Output all of the entries exactly as written.

═════ THE RECORDS ═════

Lemma valid_path_chars s : validPathRegex s = true → str_forall (λ a, negb (is_query_or_fragment a)) s = true.
Proof.
  assert (∀ n s, (String.length s ≤ n)%nat → validPathRegex s = true →
    str_forall (λ a, negb (is_query_or_fragment a)) s = true) as Hn; [|by apply (Hn (String.length s))].
  assert (∀ a, path_char a = true ∨ is_xdigit a = true ∨ a = "%"%char → negb (is_query_or_fragment a) = true) as Hc.
  { intros a Ha. unfold is_query_or_fragment. destruct (Ascii.eqb_spec a "?"%char) as [->|_];
      [by destruct Ha as [?|[?|?]]|]. by destruct (Ascii.eqb_spec a "#"%char) as [->|_];
      [by destruct Ha as [?|[?|?]]|]. }
  intros n. induction n as [|n IH]; intros [|a t]; [done|simpl; lia|done|]. cbn [String.length validPathRegex str_forall].
  intros Hl. destruct (path_char a) eqn:Ha; [intros; by rewrite Hc, IH by (auto || lia)|].
  destruct (Ascii.eqb_spec a "%"%char) as [->|_]; [|done].
  destruct t as [|x [|y t]]; [done..|]. cbn [String.length str_forall] in *.
  intros [[Hx Hy]%andb_true_iff Ht]%andb_true_iff. rewrite !Hc, IH by (auto || lia). done.
Qed.

(** A valid absolute prefix is sent to Envoy as [/] or as a path-separated prefix without
    trailing slash. *)
Lemma valid_prefix v :
  has_prefix v "/" = true → ValidateRoutePath v = None →
  v = "/" ∨ ((1 < String.length v)%nat ∧ isValidPathSeparated (trim_suffix v "/") = true).
Proof.
  intros [t ->]%has_prefix_spec. change ("/" +:+ t) with (String "/"%char t). destruct t as [|c t]; [by left|].
  intros H. apply valid_path_sequences in H as [Hc Hseq]; [|done]. right. split; [simpl; lia|].
  set (v := String "/"%char (String c t)) in *. unfold invalidPathSequences in Hseq. apply Forall_cons in Hseq as [Hss _].
  apply valid_path_chars in Hc.
  assert (¬ ∃ a b, v = a +:+ "//" +:+ b) as Hno by (by rewrite <- contains_spec, Hss).
  unfold isValidPathSeparated, trim_suffix. destruct (has_suffix v "/") eqn:Hs.
  - apply has_suffix_spec in Hs as [p Hp]. rewrite Hp in *.
    replace (String.substring 0 _ (p +:+ "/")) with p.
    2: { rewrite str_length_app, Nat.add_sub. clear. induction p as [|a p IH]; [done|]. rewrite str_app_cons. simpl. by f_equal. }
    rewrite str_forall_app in Hc. apply andb_true_iff in Hc as [-> _]. rewrite andb_true_r.
    assert (has_suffix p "/" = false) as ->.
    { apply not_true_is_false. intros [p' ->]%has_suffix_spec. apply Hno. exists p', "". by rewrite <- str_app_assoc. }
    rewrite andb_true_r, Nat.leb_le. subst v. destruct p as [|a [|b p]]; [done| |simpl; lia].
    rewrite str_app_cons in Hp. injection Hp as <- Hp. destruct Hno. exists "", "". done.
  - by rewrite Hs, Hc.
Qed.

═════

**EXERCISE RESPONSE**.
Lemma valid_path_chars s : validPathRegex s = true → str_forall (λ a, negb (is_query_or_fragment a)) s = true.
Proof.
  assert (∀ n s, (String.length s ≤ n)%nat → validPathRegex s = true →
    str_forall (λ a, negb (is_query_or_fragment a)) s = true) as Hn; [|by apply (Hn (String.length s))].
  assert (∀ a, path_char a = true ∨ is_xdigit a = true ∨ a = "%"%char → negb (is_query_or_fragment a) = true) as Hc.
  { intros a Ha. unfold is_query_or_fragment. destruct (Ascii.eqb_spec a "?"%char) as [->|_];
      [by destruct Ha as [?|[?|?]]|]. by destruct (Ascii.eqb_spec a "#"%char) as [->|_];
      [by destruct Ha as [?|[?|?]]|]. }
  intros n. induction n as [|n IH]; intros [|a t]; [done|simpl; lia|done|]. cbn [String.length validPathRegex str_forall].
  intros Hl. destruct (path_char a) eqn:Ha; [intros; by rewrite Hc, IH by (auto || lia)|].
  destruct (Ascii.eqb_spec a "%"%char) as [->|_]; [|done].
  destruct t as [|x [|y t]]; [done..|]. cbn [String.length str_forall] in *.
  intros [[Hx Hy]%andb_true_iff Ht]%andb_true_iff. rewrite !Hc, IH by (auto || lia). done.
Qed.

(** A valid absolute prefix is sent to Envoy as [/] or as a path-separated prefix without
    trailing slash. *)
Lemma valid_prefix v :
  has_prefix v "/" = true → ValidateRoutePath v = None →
  v = "/" ∨ ((1 < String.length v)%nat ∧ isValidPathSeparated (trim_suffix v "/") = true).
Proof.
  intros [t ->]%has_prefix_spec. change ("/" +:+ t) with (String "/"%char t). destruct t as [|c t]; [by left|].
  intros H. apply valid_path_sequences in H as [Hc Hseq]; [|done]. right. split; [simpl; lia|].
  set (v := String "/"%char (String c t)) in *. unfold invalidPathSequences in Hseq. apply Forall_cons in Hseq as [Hss _].
  apply valid_path_chars in Hc.
  assert (¬ ∃ a b, v = a +:+ "//" +:+ b) as Hno by (by rewrite <- contains_spec, Hss).
  unfold isValidPathSeparated, trim_suffix. destruct (has_suffix v "/") eqn:Hs.
  - apply has_suffix_spec in Hs as [p Hp]. rewrite Hp in *.
    replace (String.substring 0 _ (p +:+ "/")) with p.
    2: { rewrite str_length_app, Nat.add_sub. clear. induction p as [|a p IH]; [done|]. rewrite str_app_cons. simpl. by f_equal. }
    rewrite str_forall_app in Hc. apply andb_true_iff in Hc as [-> _]. rewrite andb_true_r.
    assert (has_suffix p "/" = false) as ->.
    { apply not_true_is_false. intros [p' ->]%has_suffix_spec. apply Hno. exists p', "". by rewrite <- str_app_assoc. }
    rewrite andb_true_r, Nat.leb_le. subst v. destruct p as [|a [|b p]]; [done| |simpl; lia].
    rewrite str_app_cons in Hp. injection Hp as <- Hp. destruct Hno. exists "", "". done.
  - by rewrite Hs, Hc.
Qed.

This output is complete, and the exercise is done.